■ ABOUT THIS EXERCISE ■
Could you restate word for word every line of the records below, from the first one to the one holding "deplSelector := deplSelector o;"?

(Stored data entries)
Definition object_with_meta (f : ObjectMeta -> ObjectMeta) (object : Object) : Object :=
  match object with
  | ODeployment o =>
      ODeployment {| deplMeta := f (deplMeta o); deplReplicas := deplReplicas o; deplSelector := deplSelector o;
                     deplTemplate := deplTemplate o; deplOther := deplOther o; UpdatedReplicas := UpdatedReplicas o;
                     deplConditions := deplConditions o |}
  | OServiceAccount o => OServiceAccount {| saMeta := f (saMeta o); saOther := saOther o |}
  | OService o =>
      OService {| svcMeta := f (svcMeta o); svcSelector := svcSelector o; svcPorts := svcPorts o; svcType := svcType o;
                  svcOther := svcOther o |}
  | OConfigMap o => OConfigMap {| cmMeta := f (cmMeta o); cmData := cmData o |}
  | OServiceMonitor o => OServiceMonitor {| smMeta := f (smMeta o); smSpec := smSpec o |}
  | OVPA o =>
      OVPA {| vpaMeta := f (vpaMeta o); vpaTargetRef := vpaTargetRef o; vpaUpdatePolicy := vpaUpdatePolicy o;
              vpaResourcePolicy := vpaResourcePolicy o; vpaOther := vpaOther o; vpaStatus := vpaStatus o |}
  end.

(** The kind of the object, as its group, version and kind name. *)
Definition kindName (object : Object) : string :=
  match object with
  | ODeployment _ => "Deployment"
  | OServiceAccount _ => "ServiceAccount"
  | OService _ => "Service"
  | OConfigMap _ => "ConfigMap"
  | OServiceMonitor _ => "ServiceMonitor"
  | OVPA _ => "VerticalPodAutoscaler"
  end.

Definition groupVersion (object : Object) : string :=
  match object with
  | ODeployment _ => "apps/v1"
  | OServiceAccount _ | OService _ | OConfigMap _ => "/v1"
  | OServiceMonitor _ => "monitoring.coreos.com/v1"
  | OVPA _ => "autoscaling.k8s.io/v1"
  end.

(** [reader.Get(ctx, key, object)]: the object of the same kind under the key. *)
Definition readAs {K : Kind} (wrap : obj K -> Object) (key : NamespacedName) : kube (result Object) :=
  r <- call (Get K key) ;;
  Ret match r with inl err => inl err | inr o => inr (wrap o) end.

Definition readObject (like : Object) (key : NamespacedName) : kube (result Object) :=
  match like with
  | ODeployment _ => readAs (K := KDeployment) ODeployment key
  | OServiceAccount _ => readAs (K := KServiceAccount) OServiceAccount key
  | OService _ => readAs (K := KService) OService key
  | OConfigMap _ => readAs (K := KConfigMap) OConfigMap key
  | OServiceMonitor _ => readAs (K := KServiceMonitor) OServiceMonitor key
  | OVPA _ => readAs (K := KVerticalPodAutoscaler) OVPA key
  end.

Definition objectKey (object : Object) : NamespacedName := (Namespace (objectMeta object), Name (objectMeta object)).

(** An object and whether its [TypeMeta] is set. *)
Record Managed := { mObject : Object; mTyped : bool }.
#[export] Instance Managed_eq_dec : EqDecision Managed.
Proof. solve_decision. Defined.

Definition typed (object : Object) : Managed := {| mObject := object; mTyped := true |}.

(** ** Pointers *)

Definition nilDereference : error :=
  Typed "runtime.Error" (Errorf "invalid memory address or nil pointer dereference" []).

Definition deref {A} (p : option A) : result A := match p with Some a => inr a | None => inl nilDereference end.

(** Follows a pointer that is known not to be nil. *)
Ltac pointer H := rewrite ?H; cbn [deref mbind result_bind].

(** ** Common builders ([common/common.go]) *)

Definition operatorManagedByLabelKey := "app.kubernetes.io/managed-by".
Definition operatorManagedByLabelValue := "krm-operator".
Definition serviceAccountTokenPath := "/var/run/secrets/kubernetes.io/serviceaccount/token".

Definition meta_with_key (name namespace : string) (m : ObjectMeta) : ObjectMeta :=
  {| Name := name; Namespace := namespace; UID := UID m; Labels := Labels m;
     Annotations := Annotations m; OwnerReferences := OwnerReferences m;
     Finalizers := Finalizers m; DeletionTimestamp := DeletionTimestamp m;
     ResourceVersion := ResourceVersion m; Generation := Generation m |}.

Definition ObjectForKRMConfig (object : Object) (resourceName resourceNamespace : string) : kube (result Object) :=
  r <- readObject object (resourceNamespace, resourceName) ;;
  match r with
  | inl err =>
      if negb (IsNotFound err) then Ret (inl err)
      else Ret (inr (object_with_meta (meta_with_labels <["app" := resourceName]> ∘ meta_with_key resourceName resourceNamespace) object))
  | inr object =>
      Ret (inr (object_with_meta (meta_with_labels <["app" := resourceName]> ∘ meta_with_key resourceName resourceNamespace) object))
  end.

Definition hostnameTopologyKey := "kubernetes.io/hostname".

Definition defaultAntiAffinity (podAntiAffinityLabel : gmap string string) (required : bool) : PodAntiAffinity :=
  let term := {| patMatchLabels := podAntiAffinityLabel; patTopologyKey := hostnameTopologyKey; patOther := "" |} in
  {| paaPreferred := [(100%Z, term)]; paaRequired := if required then [term] else [] |}.

Definition MergeAffinities (localAffinity globalAffinity : option FullAffinity)
    (podAntiAffinityLabel : gmap string string) (requireDefaultPodAntiAffinityTerm : bool) : option FullAffinity :=
  match localAffinity, globalAffinity with
  | None, _ => globalAffinity
  | Some _, None => localAffinity
  | Some local, Some global =>
      Some {| faNodeAffinity := match faNodeAffinity local with Some a => Some a | None => faNodeAffinity global end;
              faPodAffinity := match faPodAffinity local with Some a => Some a | None => faPodAffinity global end;
              faPodAntiAffinity := Some
                match faPodAntiAffinity local, faPodAntiAffinity global with
                | Some a, _ => a
                | None, Some a => a
                | None, None =>
                    if (0 <? size podAntiAffinityLabel)%nat
                    then defaultAntiAffinity podAntiAffinityLabel requireDefaultPodAntiAffinityTerm
                    else {| paaPreferred := []; paaRequired := [] |}
                end |}
  end.

Definition AddK8sClientConfigToArgs (k8sClientConfig : option K8sClientConfig) (args : list string) : list string :=
  match k8sClientConfig with
  | None => args
  | Some c =>
      let args := match QPS c with Some qps => args ++ ["--qps"; pretty qps] | None => args end in
      match Burst c with Some burst => args ++ ["--burst"; pretty burst] | None => args end
  end.

Definition FipsGodebugEnvVar (global : GlobalConfig) : EnvVar :=
  let mode := default FipsModeOff (gFipsMode global) in
  let mode := if bool_decide (mode ∈ [FipsModeOff; FipsModeOn; FipsModeOnly]) then mode else FipsModeOff in
  let value := "fips140=" +:+ mode in
  {| envName := "GODEBUG"; envValue := if mode ==? FipsModeOnly then value +:+ ",tlsmlkem=0" else value |}.

Definition GetGlobalImagePullSecrets (global : GlobalConfig) : list string := gImagePullSecrets global.

Definition emptyTemplate : PodTemplate :=
  {| ptLabels := ∅; ptServiceAccountName := ""; ptNodeSelector := ∅; ptTolerations := []; ptPriorityClassName := "";
     ptAffinity := None; ptContainers := []; ptImagePullSecrets := []; ptVolumes := [];
     ptTerminationGracePeriodSeconds := None; ptOther := "" |}.
Definition emptyDeployment : Deployment :=
  {| deplMeta := named ""; deplReplicas := None; deplSelector := None; deplTemplate := emptyTemplate; deplOther := "";
     UpdatedReplicas := 0; deplConditions := [] |}.
Definition emptyServiceAccount : ServiceAccount := {| saMeta := named ""; saOther := "" |}.
Definition emptyServiceObj : ServiceObj :=
  {| svcMeta := named ""; svcSelector := ∅; svcPorts := []; svcType := ""; svcOther := "" |}.
Definition emptyConfigMap : ConfigMap := {| cmMeta := named ""; cmData := ∅ |}.
Definition emptyMonitor : ServiceMonitor :=
  {| smMeta := named "";
     smSpec := {| JobLabel := ""; smMatchNames := []; smMatchLabels := ∅; Endpoints := []; smOther := "" |} |}.

(** A failed type assertion; it does not happen, the reader answers in kind. *)
Definition wrongType {A} : kube (result A) := Ret (inl (Typed "runtime.TypeAssertionError" (Errorf "interface conversion" []))).

Section Builders.
Context {KC : KaiCommon}.

(** What [DeploymentForKRMConfig] makes of the live deployment. *)
Definition deploymentFor (krmConfig : KRMConfig) (service : ServiceConfig) (deploymentName : string) (live : Deployment)
    : result Deployment :=
  global ← deref (krmGlobal (krmSpec krmConfig));
  image ← deref (svImage service);
  pullPolicy ← deref (PullPolicy image);
  serviceResources ← deref (svResources service);
  let selector : gmap string string := {[ "app" := deploymentName ]} in
  let template := deplTemplate live in
  inr {| deplMeta := meta_with_labels <[operatorManagedByLabelKey := operatorManagedByLabelValue]> (deplMeta live);
         deplReplicas := deplReplicas live;
         deplSelector := Some selector;
         deplTemplate :=
           {| ptLabels := <["app" := deploymentName]> (ptLabels template);
              ptServiceAccountName := deploymentName;
              ptNodeSelector := gNodeSelector global;
              ptTolerations := gTolerations global;
              ptPriorityClassName := default "" (gPriorityClassName global);
              ptAffinity := MergeAffinities (svAffinity service) (gAffinity global) selector
                              (default false (gRequireDefaultPodAntiAffinityTerm global));
              ptContainers :=
                [{| cName := deploymentName; cImage := imageUrl image; cImagePullPolicy := pullPolicy;
                    cResources := serviceResources; cSecurityContext := GetSecurityContext global;
                    cEnv := [FipsGodebugEnvVar global]; cArgs := []; cPorts := []; cVolumeMounts := []; cOther := "" |}];
              ptImagePullSecrets := GetGlobalImagePullSecrets global;
              ptVolumes := ptVolumes template;
              ptTerminationGracePeriodSeconds := ptTerminationGracePeriodSeconds template;
              ptOther := ptOther template |};
         deplOther := deplOther live;
         UpdatedReplicas := UpdatedReplicas live;
         deplConditions := deplConditions live |}.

■ OUTPUT BELOW ■
Definition object_with_meta (f : ObjectMeta -> ObjectMeta) (object : Object) : Object :=
  match object with
  | ODeployment o =>
      ODeployment {| deplMeta := f (deplMeta o); deplReplicas := deplReplicas o; deplSelector := deplSelector o;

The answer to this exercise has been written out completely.